Pay to Play Psychiatry

The second-highest-paying job in the St. Louis area, with an annual mean salary of $236,630, is “psychiatrist.”

The data was released by the Bureau of Labor Statistics in summer 2017, and covers annual mean wages as of May 2016. It is the latest wage data available for the St. Louis metro area.

Nationally, “psychiatrist” is the eighth highest-paying job, at $194,740 median pay per year.

Considering that psychiatry by its own admission can produce no cures, and in fact harms more than it helps, one marvels that it is such a high-paying occupation. How could this be?

The coercive nature of psychiatric “treatments” is one answer. Fraudulently hospitalized citizens have been held until their mental health insurance benefits ran out. The psychiatric “diagnosis” was often changed to exhaust the insurance coverage. Mental health hospitals must be established to replace coercive psychiatric institutions.

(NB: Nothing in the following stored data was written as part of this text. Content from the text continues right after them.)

(* ===== verification/LargePages.v ===== *)
(** * Large pages of a memory slot (kvm-kmod x86/x86.c)

    A slot has a reverse map for each of the three sizes of pages, and for the
    two large ones a count that forbids a large page where it is not zero.
    [kvm_arch_create_memslot] allocates them and forbids the pages that stick
    out of the slot, and all of them when the guest and the host addresses are
    not aligned alike. *)

From S2P Require Import Prelude MemSlots Spte PteList Rmap ShadowPages ShadowSpec DirectMap.

(** [None] for a NULL pointer *)
Record kvm_arch_memory_slot := Arch { rmap : list (option (list Z)); lpage_info : list (option (list Z)) }.

Definition no_arrays : kvm_arch_memory_slot := Arch [None; None; None] [None; None].

Definition lpages_of (slot : kvm_memory_slot) (npages level : Z) : Z :=
  s32 (gfn_to_index (u64 (base_gfn slot + npages - 1)) (base_gfn slot) level + 1).

(** The counts of one size. *)
Definition large_info (largepages : bool) (slot : kvm_memory_slot) (npages level : Z) : list Z :=
  let lpages := lpages_of slot npages level in
  let info := replicate (Z.to_nat lpages) 0 in
  let info := if any (base_gfn slot) (KVM_PAGES_PER_HPAGE level - 1) then <[0%nat := 1]> info else info in
  let info := if any (u64 (base_gfn slot + npages)) (KVM_PAGES_PER_HPAGE level - 1) then <[Z.to_nat (lpages - 1) := 1]> info else info in
  let ugfn := Z.shiftr (userspace_addr slot) PAGE_SHIFT in
  if any (Z.lxor (base_gfn slot) ugfn) (KVM_PAGES_PER_HPAGE level - 1) || negb largepages then (fun _ => 1) <$> info else info.

(** [alloc] tells for each allocation whether it succeeds. *)
Fixpoint create_loop (ls : list nat) (alloc : list bool) (largepages : bool) (slot : kvm_memory_slot) (npages : Z) (a : kvm_arch_memory_slot) : kvm_arch_memory_slot * Z :=
  match ls with
  | [] => (a, 0)
  | i :: ls =>
      let level := Z.of_nat i + 1 in
      let lpages := lpages_of slot npages level in
      match alloc with
      | true :: alloc =>
          let a := Arch (<[i := Some (replicate (Z.to_nat lpages) 0)]> (rmap a)) (lpage_info a) in
          if (i =? 0)%nat then create_loop ls alloc largepages slot npages a
          else
            match alloc with
            | true :: alloc =>
                create_loop ls alloc largepages slot npages
                  (Arch (rmap a) (<[(i - 1)%nat := Some (large_info largepages slot npages level)]> (lpage_info a)))
            | _ => (no_arrays, - ENOMEM)
            end
      | _ => (no_arrays, - ENOMEM)
      end
  end.

Definition kvm_arch_create_memslot (alloc : list bool) (largepages : bool) (slot : kvm_memory_slot) (npages : Z) (a : kvm_arch_memory_slot) : kvm_arch_memory_slot * Z :=
  create_loop [0%nat; 1%nat; 2%nat] alloc largepages slot npages a.

(** ** Where large pages are allowed *)

(** A large page of the slot that starts at frame [g]. *)
Definition fits (largepages : bool) (slot : kvm_memory_slot) (npages level g : Z) : Prop :=
  largepages = true /\ base_gfn slot <= g /\ g + frames level <= base_gfn slot + npages /\
  (base_gfn slot - userspace_addr slot / PAGE_SIZE) mod frames level = 0.

Lemma pages_per level : 1 <= level -> KVM_PAGES_PER_HPAGE level = frames level.
Proof.
  intros Hl. unfold KVM_PAGES_PER_HPAGE, KVM_HPAGE_SIZE, KVM_HPAGE_GFN_SHIFT, frames. rewrite Z.shiftl_1_l. change PAGE_SIZE with (2 ^ 12). change PAGE_SHIFT with 12.
  rewrite Z.pow_add_r, Z.mul_comm, Z.div_mul by lia. f_equal. lia.
Qed.

Lemma land_frames level a : 1 <= level -> Z.land a (KVM_PAGES_PER_HPAGE level - 1) = a mod frames level.
Proof.
  intros Hl. rewrite pages_per by done. unfold frames. replace (2 ^ (9 * (level - 1)) - 1) with (Z.ones (9 * (level - 1))) by (rewrite Z.ones_equiv; lia).
  by rewrite Z.land_ones by lia.
Qed.

Lemma any_mod a level : 1 <= level -> any a (KVM_PAGES_PER_HPAGE level - 1) = negb (a mod frames level =? 0).
Proof. intros Hl. unfold any. by rewrite land_frames. Qed.

(** Low bits agree. *)
Lemma lxor_mod a b n : 0 <= n -> (Z.lxor a b) mod 2 ^ n = 0 <-> (a - b) mod 2 ^ n = 0.
Proof.
  intros Hn. assert (E : (Z.lxor a b) mod 2 ^ n = 0 <-> a mod 2 ^ n = b mod 2 ^ n).
  { rewrite <- !Z.land_ones by done. split.
    - intros H. apply Z.bits_inj'. intros i Hi. apply (f_equal (fun z => Z.testbit z i)) in H. rewrite !Z.land_spec, Z.lxor_spec, Z.bits_0 in *.
      destruct (Z.testbit (Z.ones n) i); [|by rewrite !andb_false_r]. rewrite !andb_true_r in *. by apply xorb_eq.
    - intros H. apply Z.bits_inj'. intros i Hi. apply (f_equal (fun z => Z.testbit z i)) in H. rewrite !Z.land_spec, Z.lxor_spec, Z.bits_0 in *.
      destruct (Z.testbit (Z.ones n) i); [|by rewrite !andb_false_r]. rewrite !andb_true_r in *. rewrite H. apply xorb_nilpotent. }
  rewrite E. split; intros H.
  - rewrite Zminus_mod, H, Z.sub_diag. by apply Zmod_0_l.
  - apply Z.mod_divide in H as [q Hq]; [|lia]. replace a with (b + q * 2 ^ n) by lia. by rewrite Z.mod_add by lia.
Qed.

(** The first and the last count set, or all. *)
Lemma edges (n : Z) (p q r : bool) (i : Z) : 0 <= i <= n ->
  let info := replicate (Z.to_nat (n + 1)) 0 in
  let info := if p then <[0%nat := 1]> info else info in
  let info := if q then <[Z.to_nat (n + 1 - 1) := 1]> info else info in
  exists c, (if r then (fun _ => 1) <$> info else info) !! Z.to_nat i = Some c /\ (c = 0 <-> ~ (i = 0 /\ p = true) /\ ~ (i = n /\ q = true) /\ r = false).
Proof.
  intros Hi info0 info1 info2. assert (L0 : info0 !! Z.to_nat i = Some 0) by (apply lookup_replicate_2; lia).
  assert (N0 : length info0 = Z.to_nat (n + 1)) by apply length_replicate. clearbody info0. assert (N1 : length info1 = length info0) by (unfold info1; destruct p; [apply length_insert|done]).
  assert (L1 : info1 !! Z.to_nat i = Some (if bool_decide (i = 0 /\ p = true) then 1 else 0)).
  { unfold info1. destruct p; [|by rewrite bool_decide_false by naive_solver]. rewrite list_lookup_insert. case_bool_decide as H.
    - rewrite decide_True by lia. done.
    - rewrite decide_False by (intros [H0 _]; apply H; lia). done. }
  clearbody info1. assert (L2 : info2 !! Z.to_nat i = Some (if bool_decide (i = n /\ q = true) then 1 else if bool_decide (i = 0 /\ p = true) then 1 else 0)).
  { unfold info2. destruct q; [|by rewrite (bool_decide_false (i = n /\ _)) by naive_solver]. rewrite list_lookup_insert. destruct (decide (i = n)) as [->|H].
    - rewrite decide_True by lia. by rewrite bool_decide_true.
    - rewrite decide_False by lia. by rewrite (bool_decide_false (i = n /\ _)) by tauto. }
  destruct r; rewrite ?list_lookup_fmap, L2; [eexists; split; [done|]; split; [done|]; by intros (_ & _ & ?)|].
  eexists. split; [done|]. repeat case_bool_decide; naive_solver.
Qed.

Section slot.
  Context (largepages : bool) (slot : kvm_memory_slot) (level : Z).
  Context (Hb : 0 <= base_gfn slot) (Hn : 1 <= npages slot <= KVM_MEM_MAX_NR_PAGES) (He : base_gfn slot + npages slot <= 2 ^ 52) (Hl : 2 <= level <= 3).

Abbreviation F := (frames level).
Abbreviation last := ((base_gfn slot + npages slot - 1) / F - base_gfn slot / F).

Lemma index_div g lv : 1 <= lv -> base_gfn slot <= g < 2 ^ 52 -> gfn_to_index g (base_gfn slot) lv = g / frames lv - base_gfn slot / frames lv.
Proof using Hb.
  intros Hlv Hg. unfold gfn_to_index, KVM_HPAGE_GFN_SHIFT, frames. rewrite !Z.shiftr_div_pow2 by lia. replace ((lv - 1) * 9) with (9 * (lv - 1)) by lia.
  assert (Hp : 0 < 2 ^ (9 * (lv - 1))) by lia. pose proof (Z.div_le_mono (base_gfn slot) g _ Hp ltac:(lia)).
  pose proof (Z.div_pos (base_gfn slot) _ Hb Hp). assert (g / 2 ^ (9 * (lv - 1)) <= g) by (apply Z.div_le_upper_bound; nia). apply u64_small. lia.
Qed.

Lemma lpages_eq lv : 1 <= lv -> lpages_of slot (npages slot) lv = (base_gfn slot + npages slot - 1) / frames lv - base_gfn slot / frames lv + 1.
Proof using Hb Hn He.
  intros Hlv. unfold lpages_of. rewrite u64_small by (unfold KVM_MEM_MAX_NR_PAGES in *; lia). rewrite index_div by (unfold KVM_MEM_MAX_NR_PAGES in *; lia).
  assert (Hp : 0 < frames lv) by (unfold frames; lia). pose proof (Z.div_le_mono (base_gfn slot) (base_gfn slot + npages slot - 1) _ Hp ltac:(lia)).
  assert (Hub : (base_gfn slot + npages slot - 1) / frames lv <= base_gfn slot / frames lv + (npages slot - 1)).
  { replace (base_gfn slot + npages slot - 1) with (npages slot - 1 + base_gfn slot) by lia. apply Z.lt_succ_r. apply Z.div_lt_upper_bound; [done|].
    pose proof (Z.div_mod (base_gfn slot) (frames lv) ltac:(lia)). pose proof (Z.mod_pos_bound (base_gfn slot) (frames lv) Hp). nia. }
  unfold s32. rewrite Z.mod_small by (unfold KVM_MEM_MAX_NR_PAGES in *; lia). lia.
Qed.

(** The block of a frame of the slot, by its place. *)
Lemma block_place g : base_gfn slot <= g < base_gfn slot + npages slot ->
  let i := g / F - base_gfn slot / F in
  0 <= i <= last /\
  (base_gfn slot <= g - g mod F <-> ~ (i = 0 /\ base_gfn slot mod F <> 0)) /\
  (g - g mod F + F <= base_gfn slot + npages slot <-> ~ (i = last /\ (base_gfn slot + npages slot) mod F <> 0)).
Proof using Hl.
  intros Hg. cbv zeta. assert (HF : F = 512 \/ F = 262144) by (assert (level = 2 \/ level = 3) as [->| ->] by lia; by vm_compute; auto).
  assert (Hp : 0 < F) by lia. set (b := base_gfn slot) in *. set (e := b + npages slot) in *.
  pose proof (Z.div_mod g F ltac:(lia)) as Dg. pose proof (Z.mod_pos_bound g F Hp) as Bg. pose proof (Z.div_mod b F ltac:(lia)) as Db. pose proof (Z.mod_pos_bound b F Hp) as Bb.
  pose proof (Z.div_mod e F ltac:(lia)) as De. pose proof (Z.mod_pos_bound e F Hp) as Be. pose proof (Z.div_mod (e - 1) F ltac:(lia)) as Dl. pose proof (Z.mod_pos_bound (e - 1) F Hp) as Bl.
  replace (b + npages slot - 1) with (e - 1) by lia. clearbody e b. set (F' := F) in *. clearbody F'. destruct HF as [-> | ->]; lia.
Qed.

Lemma large_info_lookup g : base_gfn slot <= g < base_gfn slot + npages slot ->
  exists c, large_info largepages slot (npages slot) level !! Z.to_nat (gfn_to_index g (base_gfn slot) level) = Some c /\
    (c = 0 <-> fits largepages slot (npages slot) level (g - g mod F)).
Proof using Hb Hn He Hl.
  intros Hg. rewrite index_div by lia. destruct (block_place g Hg) as (Hi & H1 & H2). set (i := g / F - base_gfn slot / F) in *.
  assert (Hx : (Z.lxor (base_gfn slot) (Z.shiftr (userspace_addr slot) PAGE_SHIFT)) mod F = 0 <-> (base_gfn slot - userspace_addr slot / PAGE_SIZE) mod F = 0).
  { rewrite Z.shiftr_div_pow2 by (unfold PAGE_SHIFT; lia). change (2 ^ PAGE_SHIFT) with PAGE_SIZE. apply lxor_mod. lia. }
  unfold large_info, fits. rewrite lpages_eq by lia. rewrite !any_mod by lia. rewrite u64_small by (unfold KVM_MEM_MAX_NR_PAGES in *; lia).
  destruct (edges last (negb (base_gfn slot mod F =? 0)) (negb ((base_gfn slot + npages slot) mod F =? 0))
    (negb ((Z.lxor (base_gfn slot) (Z.shiftr (userspace_addr slot) PAGE_SHIFT)) mod F =? 0) || negb largepages) i Hi) as (c & Ec & Hc).
  exists c. split; [exact Ec|]. rewrite Hc, H1, H2, <- Hx. rewrite !negb_true_iff, orb_false_iff, !negb_false_iff, !Z.eqb_neq, Z.eqb_eq. tauto.
Qed.

End slot.

(** ** The arrays of a slot *)

Definition array_at (o : list (option (list Z))) (i : nat) (j : Z) : option Z := l ← o !! i; l ← l; l !! Z.to_nat j.

Lemma array_at_some (o : list (option (list Z))) i l j : o !! i = Some (Some l) -> array_at o i j = l !! Z.to_nat j.
Proof. intros E. unfold array_at. by rewrite E. Qed.

Lemma create_run largepages slot alloc a : length (rmap a) = 3%nat -> length (lpage_info a) = 2%nat ->
  kvm_arch_create_memslot alloc largepages slot (npages slot) a =
    if bool_decide (take 5 alloc = replicate 5 true)
    then (Arch ((fun lv => Some (replicate (Z.to_nat (lpages_of slot (npages slot) lv)) 0)) <$> [1; 2; 3])
               ((fun lv => Some (large_info largepages slot (npages slot) lv)) <$> [2; 3]), 0)
    else (no_arrays, - ENOMEM).
Proof.
  intros H3 H2. destruct a as [rs infos]. cbn in H3, H2. destruct rs as [|r1 [|r2 [|r3 [|]]]]; try done. destruct infos as [|i1 [|i2 [|]]]; try done.
  unfold kvm_arch_create_memslot. destruct alloc as [|[] alloc]; [done| |done]. cbn [create_loop Nat.eqb].
  do 4 (destruct alloc as [|[] alloc]; [done| |done]; cbn [create_loop Nat.eqb]). done.
Qed.

(** C24: [kvm_arch_create_memslot] gives every frame of the slot a reverse map
    for each page size, all empty, and its count of a large size is 0 exactly
    where such a page lies inside the slot, guest and host addresses are
    aligned alike and large pages are enabled.  When an allocation fails,
    nothing is left allocated. *)
Theorem create_memslot_correct largepages slot alloc a a' r :
  slot_ok slot -> 1 <= npages slot -> length (rmap a) = 3%nat -> length (lpage_info a) = 2%nat ->
  kvm_arch_create_memslot alloc largepages slot (npages slot) a = (a', r) ->
  if bool_decide (take 5 alloc = replicate 5 true) then
    r = 0 /\ forall g, base_gfn slot <= g < base_gfn slot + npages slot ->
      (forall level, 1 <= level <= 3 -> array_at (rmap a') (Z.to_nat (level - 1)) (gfn_to_index g (base_gfn slot) level) = Some 0) /\
      (forall level, 2 <= level <= 3 -> exists c, array_at (lpage_info a') (Z.to_nat (level - 2)) (gfn_to_index g (base_gfn slot) level) = Some c /\
        (c = 0 <-> fits largepages slot (npages slot) level (g - g mod frames level)))
  else r = - ENOMEM /\ a' = no_arrays.
Proof.
  intros [[_ Hn] [Hb He] _] H1 H3 H2 E. rewrite create_run in E by done. case_bool_decide; apply pair_equal_spec in E as [<- <-]; [|done]. split; [done|].
  intros g Hg. split; intros level Hl.
  - rewrite (array_at_some _ _ (replicate (Z.to_nat (lpages_of slot (npages slot) level)) 0))
      by (assert (level = 1 \/ level = 2 \/ level = 3) as [->|[->| ->]] by lia; reflexivity).
    apply lookup_replicate_2. rewrite index_div, lpages_eq by lia. assert (Hp : 0 < frames level) by (unfold frames; lia).
    pose proof (Z.div_le_mono g (base_gfn slot + npages slot - 1) _ Hp ltac:(lia)). pose proof (Z.div_le_mono (base_gfn slot) g _ Hp ltac:(lia)). lia.
  - rewrite (array_at_some _ _ (large_info largepages slot (npages slot) level))
      by (assert (level = 2 \/ level = 3) as [->| ->] by lia; reflexivity).
    by apply large_info_lookup.
Qed.

(** A slot of a page and a half of the large size: only the first one fits. *)
Definition demo_large : kvm_memory_slot := Slot 0x200 768 None 0x7f0000200000 0 0.

Lemma create_memslot_correct_witness :
  exists a', kvm_arch_create_memslot (replicate 5 true) true demo_large 768 no_arrays = (a', 0) /\
    array_at (lpage_info a') 0 (gfn_to_index 0x210 0x200 2) = Some 0 /\ fits true demo_large 768 2 0x200 /\ ~ fits true demo_large 768 2 0x400.
Proof.
  destruct (kvm_arch_create_memslot (replicate 5 true) true demo_large 768 no_arrays) as [a' r] eqn:E.
  assert (Hok : slot_ok demo_large) by (split; [cbn; unfold KVM_MEM_MAX_NR_PAGES; lia|cbn; lia|reflexivity]).
  pose proof (create_memslot_correct true demo_large (replicate 5 true) no_arrays a' r Hok ltac:(cbn; lia) eq_refl eq_refl E) as H.
  rewrite bool_decide_true in H by reflexivity. destruct H as [-> H]. exists a'. split; [reflexivity|].
  destruct (H 0x210 ltac:(cbn; lia)) as [_ H2]. destruct (H2 2 ltac:(lia)) as (c & Ec & Hc).
  assert (Hf : fits true demo_large 768 2 0x200) by (split; [reflexivity|]; vm_compute; repeat split; discriminate).
  split; [etrans; [exact Ec|]; f_equal; apply Hc; exact Hf|]. split; [exact Hf|].
  intros (_ & _ & H4 & _). vm_compute in H4. apply H4. reflexivity.
Defined.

Despite years of healthcare fraud investigations and convictions, psychiatrists and psychologists have not reformed the fraudulent practices that are rife within their ranks. Internationally, fraud in the mental health industry has been estimated to cost more than a hundred billion dollars every year.

Proper medical screening by non-psychiatric diagnostic specialists could eliminate more than 40% of psychiatric admissions. Medical studies have shown time and again that for many patients, what appear to be mental problems are actually caused by an undiagnosed and untreated physical illness or condition.

The Diagnostic and Statistical Manual of Mental Disorders (DSM) is the key to escalating “mental illness” statistics and psychotropic drug usage. Untold harm and colossal waste of mental health care funds occur because of it. The unscientific and spurious nature of the DSM invites fraud. The DSM diagnostic system must be abandoned before real mental health reform can occur.

Ultimately, psychiatrists, psychologists, psychotherapists and their hospitals must be made fully accountable for their funding, practices and treatments, and their results, or lack thereof. Pay a psychiatrist only for proven, workable treatments that verifiably and dramatically improve or cure mental health problems.